Watching BBC News this morning (on the iPad of course, while I was making my daughter’s sandwiches!), they were again talking about people working from home – not just during periods of snow, but generally to save on transport infrastructure, time etc. Back-to-back with that, there was an article on how Hogg Robinson, a corporate travel company, had doubled their profit as travel increases. (I’m assuming this isn’t just down to the ridiculous costs of train fares!)

We’ve got a video conferencing system at Softcat – it’s really useful for talking to the Manchester team without a three hour drive. We use Office Communications Server, so we can communicate across offices and see where everyone is at a glance. We have remote access systems powered by Citrix, or just OWA for those that don’t need business systems. Last year in the snow, I really think we picked up a load of business as other organisations just weren’t there. We had people working from home, from our offices, from wherever – and we got the job done!

Isn’t it time to look at your unified communications and business continuity strategy?

Snow business?

January 11, 2010

As a technology company, we’re as guilty as anyone of thinking about ‘disaster recovery’ being all about ensuring that IT systems keep running in any eventuality. The recent snow puts a different perspective on things though, as almost the reverse is true in that our systems were unaffected, but quite a few people cound’t get into the office. Whether it’s snow, swine flu or something else, the conversation needs to be about ‘business continuity’ rather than DR.

Believe it or not, despite the disruption, we had a really busy and successful week. We’re well-equipped with remote systems access through a combination of Terminal Services and Citrix, and of course good old Outlook Web Access – so everyone had some level of ability to continue to work.

One area which we are looking to improve on is the phone side of things. Our aging Nortel phone system is scheduled for replacement in February.

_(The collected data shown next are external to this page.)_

Fixpoint cycles (func : list Q -> Q) (T : Q)
    (minimizer_kwargs : gmap string PyVal) (interval : nat)
    (niter : nat) (r : Runner) : Eff World Runner :=
  match niter with
  | O => ret r
  | S remaining =>
      let! r := one_cycle func T minimizer_kwargs interval r in
      cycles func T minimizer_kwargs interval remaining r
  end.

(** Modelled from the spec: [scipy.optimize.basinhopping] is an external
    collaborator. Section 4.5 gives it: a local minimization from the
    initial guess; then, [niter] times, a random perturbation of the
    current point by the step generator, a local minimization from the
    perturbed point, and a Metropolis test that decides whether the new
    local minimum becomes the current point; the best local minimum
    found is returned with its objective value and the evaluation
    count. *)
Definition basinhopping (func : list Q -> Q) (x0 : list Q) (T : Q)
    (niter : Z) (minimizer_kwargs : gmap string PyVal)
    (take_step : RandomDisplacementBounds.t) (interval : nat)
    (disp : bool) : Eff World OptimizeResult :=
  let! minres := local_search func x0 minimizer_kwargs in
  let! r := cycles func T minimizer_kwargs interval (Z.to_nat niter)
              {| current := minres; lowest := minres;
                 take_step := take_step; nstep := 0; naccept := 0;
                 evaluations := nfev minres |} in
  ret {| x := x (lowest r); fun_ := fun_ (lowest r);
         nfev := evaluations r; nit := Z.max 0 niter |}.

End basinhopping.

End scipy.

(** ** ouu.py: solveOUU *)

Module solveOUU.

Import scipy.

(** The objective is a function of the point: what an objective built on
    [computeRisk] does to the generators on the way is not followed here. *)
Record t : Type := {
  x0 : list Q;
  objfun : list Q -> Q;
  constraints : list Constraint;
  minimizer_kwargs : PyVal;
  optimizer_algorithm : string;
  maxiter : Z;
  maxfeval : Z;
  u_bounds : list (list Q)
}.

(** The defaults of the arguments of [__init__]. The default keyword dict
    is one object shared by all calls that do not pass their own. *)
Definition default_minimizer_kwargs : gmap string PyVal :=
  {[ "method" := VStr "COBYLA";
     "tol" := VNum (1 # 100000);
     "options" := VDict {[ "disp" := VBool false; "maxiter" := VInt 10 ]} ]}.
Definition default_optimizer_algorithm : string := "basinhopping".
Definition default_maxfeval : Z := 100.
Definition default_maxiter : Z := 100.
Definition default_u_bounds : list (list Q) := [[0%Q]; [1%Q]].

(** The constructor runs on the caller's keyword dict, which it changes in
    place. [np.squeeze(np.array([x0]))] is the point [x0] itself, as a
    one-dimensional array. *)
Definition __init__ (x0 : list Q) (objfun : list Q -> Q)
    (constraints : list Constraint) (optimizer_algorithm : string)
    (maxfeval maxiter : Z) (u_bounds : list (list Q))
  : Eff (gmap string PyVal) t :=
  let! updated := dict_update {[ "constraints" := VConstraints constraints ]} in
  ret {| x0 := x0;
         objfun := objfun;
         constraints := constraints;
         minimizer_kwargs := updated;
         optimizer_algorithm := optimizer_algorithm;
         maxiter := maxiter;
         maxfeval := maxfeval;
         u_bounds := u_bounds |}.

(** Row [i] of a two-dimensional array, [a[i, :]]. *)
Definition row (a : list (list Q)) (i : nat) : Result (list Q) :=
  match a !! i with
  | Some r => inr r
  | None => inl IndexError
  end.

Definition update_progress (xk : list Q) : Eff tqdm.t unit := tqdm.update 1.

Section methods.
Context `{Libm} `{Minimizer}.

(** The keyword dict that [solve] builds for the local minimizer. *)
Definition solve_minimizer_kwargs (self : t) : Result (gmap string PyVal) :=
  match row (u_bounds self) 1 with
  | inl e => inl e
  | inr upper =>
  match row (u_bounds self) 0 with
  | inl e => inl e
  | inr lower =>
  match np.subtract upper lower with
  | inl e => inl e
  | inr extent =>
      (* rhobeg is set to 10% of longest euclidean distance *)
      inr ({[ "constraints" := VConstraints (constraints self);
              "method" := VStr "COBYLA";
              "tol" := VNum (1 # 100000);
              "callback" := VCallback update_progress;
              "options" :=
                VDict {[ "rhobeg" := VNum ((1 # 10) * np.linalg_norm extent);
                         "disp" := VBool false;
                         "maxiter" := VInt (maxfeval self);
                         "catol" := VNum (1 # 100000) ]} ]}
           : gmap string PyVal)
  end end end.

Definition solve (self : t) : Eff World OptimizeResult :=
  let! _ := on_pbar (modify (fun _ =>
              {| tqdm.total := maxfeval self * (maxiter self + 1);
                 tqdm.n := 0 |})) in
  (* wrapper around SciPy optimizer(s) *)
  let! minimizer_kwargs := lift (solve_minimizer_kwargs self) in
  let! lower := lift (row (u_bounds self) 0) in
  let! upper := lift (row (u_bounds self) 1) in
  let! take_step :=
    lift (RandomDisplacementBounds.__init__ lower upper PyNone) in
  let! result :=
    basinhopping (objfun self) (x0 self) (3 # 2) (maxiter self)
                 minimizer_kwargs take_step 2 false in
  ret result.

End methods.

End solveOUU.

(** ** Concrete collaborators and data, for the examples *)

Module examples.

(** A square root on the rationals that is exact on squares. *)
Definition sqrt_floor (q : Q) : Q :=
  Z.sqrt (Qnum q * Zpos (Qden q)) # Qden q.

(** A rational stand-in for the exponential, used below zero only. *)
Definition exp_rational (q : Q) : Q :=
  if Qle_bool q 0 then (1 / (1 - q))%Q else (1 + q)%Q.

Definition libm : Libm := {| sqrt := sqrt_floor; exp := exp_rational |}.

(** A small congruential generator. *)
Definition lcg (seed : Z) : RandomState :=
  fun i => ((seed * 31 + Z.of_nat i * 17 + 7) mod 100)%Z # 100.

Definition seeding : torch.Seeding := {| torch.manual_seed := lcg |}.

(** The unit box in one dimension. *)
Definition unit_box : RandomDisplacementBounds.t :=
  {| RandomDisplacementBounds.xmin := [0%Q];
     RandomDisplacementBounds.xmax := [1%Q];
     RandomDisplacementBounds.stepsize := 3 # 10 |}.

(** A model object with two parameters, and the bound method of its
    dynamics. *)
Definition sir_heap : gmap positive (gmap string Q) :=
  {[ 1%positive := {[ "beta" := 1 # 2; "gamma" := 1 # 5 ]} ]}.

Definition sir_dynamics : interruptions.MethodType :=
  {| interruptions.__self__ := 1%positive;
     interruptions.__func__ := fun params t state =>
       {[ "I" := (default 0 (params !! "beta") * default 0 (state !! "I")
                  - default 0 (params !! "gamma") * default 0 (state !! "I"))%Q ]} |}.

Definition sir_intervention : list (string * interruptions.Intervention) :=
  [("beta", interruptions.Constant 1%Q);
   ("gamma", interruptions.Callable (fun g => g + 1)%Q)].

(** A stochastic model for trying the propagator: the interruptions
    that are active and fall before the end time are applied to the model
    object, and the infected count grows at the resulting rate from a
    random start. *)
Definition apply_interruptions (active : list pyro.Messenger) (end_time : Q)
    (h : gmap positive (gmap string Q)) : gmap positive (gmap string Q) :=
  fold_right
    (fun m h =>
       match m with
       | pyro.Interruption handler =>
           match interruptions.event handler with
           | interruptions.StaticEvent time =>
               if Qle_bool time end_time
               then snd (interruptions.callback handler sir_dynamics ∅ h)
               else h
           | interruptions.ZeroEvent _ => h
           end
       | _ => h
       end)
    h active.

Definition growth_model : pyro.Model :=
  fun start_time end_time logging_times is_traced active g =>
    let h := apply_interruptions active end_time sir_heap in
    let beta := default 0%Q (interruptions.deref h 1%positive !! "beta") in
    (inr {[ "I" := map (fun t => beta * (t - start_time) + g 0%nat)%Q
                       logging_times ]},
     fun i => g (S i)).

(** The largest infected count of each sample. *)
Definition peak_infected (samples : list (gmap string (list Q)))
  : Result (list Q) :=
  inr (map (fun tr => fold_right Qmax 0%Q (default [] (tr !! "I"))) samples).

(** A propagator with one intervention, on ["beta"] at time 0.1. *)
Definition risk : computeRisk.t :=
  {| computeRisk.model := growth_model;
     computeRisk.interventions := [((1 # 10)%Q, "beta")];
     computeRisk.qoi := peak_infected;
     computeRisk.risk_measure := computeRisk.default_risk_measure;
     computeRisk.num_samples := 3;
     computeRisk.start_time := 0;
     computeRisk.end_time := 3;
     computeRisk.guide := None;
     computeRisk.solver_method := "dopri5";
     computeRisk.solver_options := ∅;
     computeRisk.logging_times := [1; 2]%Q |}.

Definition world0 : pyro.World :=
  {| pyro.rng := lcg 42; pyro.stack := []; pyro.simulations := [] |}.

(** A derivative-free local search to stand for COBYLA. A point is
    feasible when every component of every constraint function is
    non-negative there. The search looks at the neighbours of the current
    point, one step [rho] along each axis; it moves to a feasible neighbour
    that improves on the objective when there is one, and halves the step
    otherwise, until the step is below the tolerance or the budget is
    spent. It reports each point it moves to. *)
Definition feasible (cs : list scipy.Constraint) (x : list Q) : bool :=
  forallb (fun c => forallb (Qle_bool 0) (scipy.cfun c x)) cs.

Definition neighbours (x : list Q) (rho : Q) : list (list Q) :=
  flat_map (fun i => [alter (fun v => Qred (v + rho)) i x;
                      alter (fun v => Qred (v - rho)) i x])
           (seq 0 (length x)).

Definition better (f : list Q -> Q) (cs : list scipy.Constraint)
    (best candidate : list Q) : list Q :=
  if feasible cs candidate && negb (Qle_bool (f best) (f candidate))
  then candidate else best.

Fixpoint compass (f : list Q -> Q) (cs : list scipy.Constraint) (tol : Q)
    (budget : nat) (rho : Q) (x : list Q) (reported : list (list Q))
  : list Q * list (list Q) :=
  match budget with
  | O => (x, reported)
  | S budget =>
      let best := fold_left (better f cs) (neighbours x rho) x in
      if Qle_bool (f x) (f best) then
        if Qle_bool rho tol then (x, reported)
        else compass f cs tol budget (Qred (rho / 2)) x reported
      else compass f cs tol budget rho best (reported ++ [best])
  end.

We’re moving to a Cisco Call Manager platform which will enable us to ‘log in’ to our phones from anywhere and use ‘single number reach’ to ensure we are available even if we aren’t in the office. In the event, about 40 people made it in so the phones were well covered – but this will be much improved next time round.

As usual, the snow has occasioned a fairly hefty degree of interest in remote access solutions and unified communications. As you can see we are in the process of ‘eating our own dogfood’! If you want to know more, we’re running events on both subjects, and on broader business continuity, in January and February. See http://www.softcat.com/seminars for dates.

Neverfail vAppHA

January 6, 2010

I was fortunate enough, just before Christmas, to be invited to play with a new product coming soon from Neverfail, vAppHA. I’ve been hearing about this for a while, and it was great to see it actually working.

Neverfail have had a great partnership with VMware for some time (VMware’s vCenter Heartbeat is actually Neverfail for vCenter!), and vAppHA looks like it will extend this. We’ve been deploying VMware for about four years now, typically as much to improve availability as to consolidate physical servers. We’re great fans of the built-in high-availability features within VMware.

However, as good as VMware HA, vMotion and FT are, they don’t have very much in the way of application awareness. This is where vAppHA steps in. It uses Neverfail’s application aware technology, and uses the information garnered from that to trigger VMware events – making HA for example a much better bet for applicaion availability.

Envisage, for example, a SQL server running as a virtual machine. If a service stops, VMware unfortunately will be blissfully unaware. However, vAppHA recognises this and will the trigger an event of your chosing – for example, the restart of that virtual machine on another host. This provides a layer of ‘self-healing’ within your virtual infrastructure, up to the application layer, that didn’t exist before.

Coupled with an intelligent storage layer such as HP LeftHand which will enable you to stretch your VMware cluster over two sites on the same campus, this could be even more useful. It’s certainly something we’re looking forward to having in our kit-bag once it’s released to the world. For what it’s worth the pricing looks pretty fair too.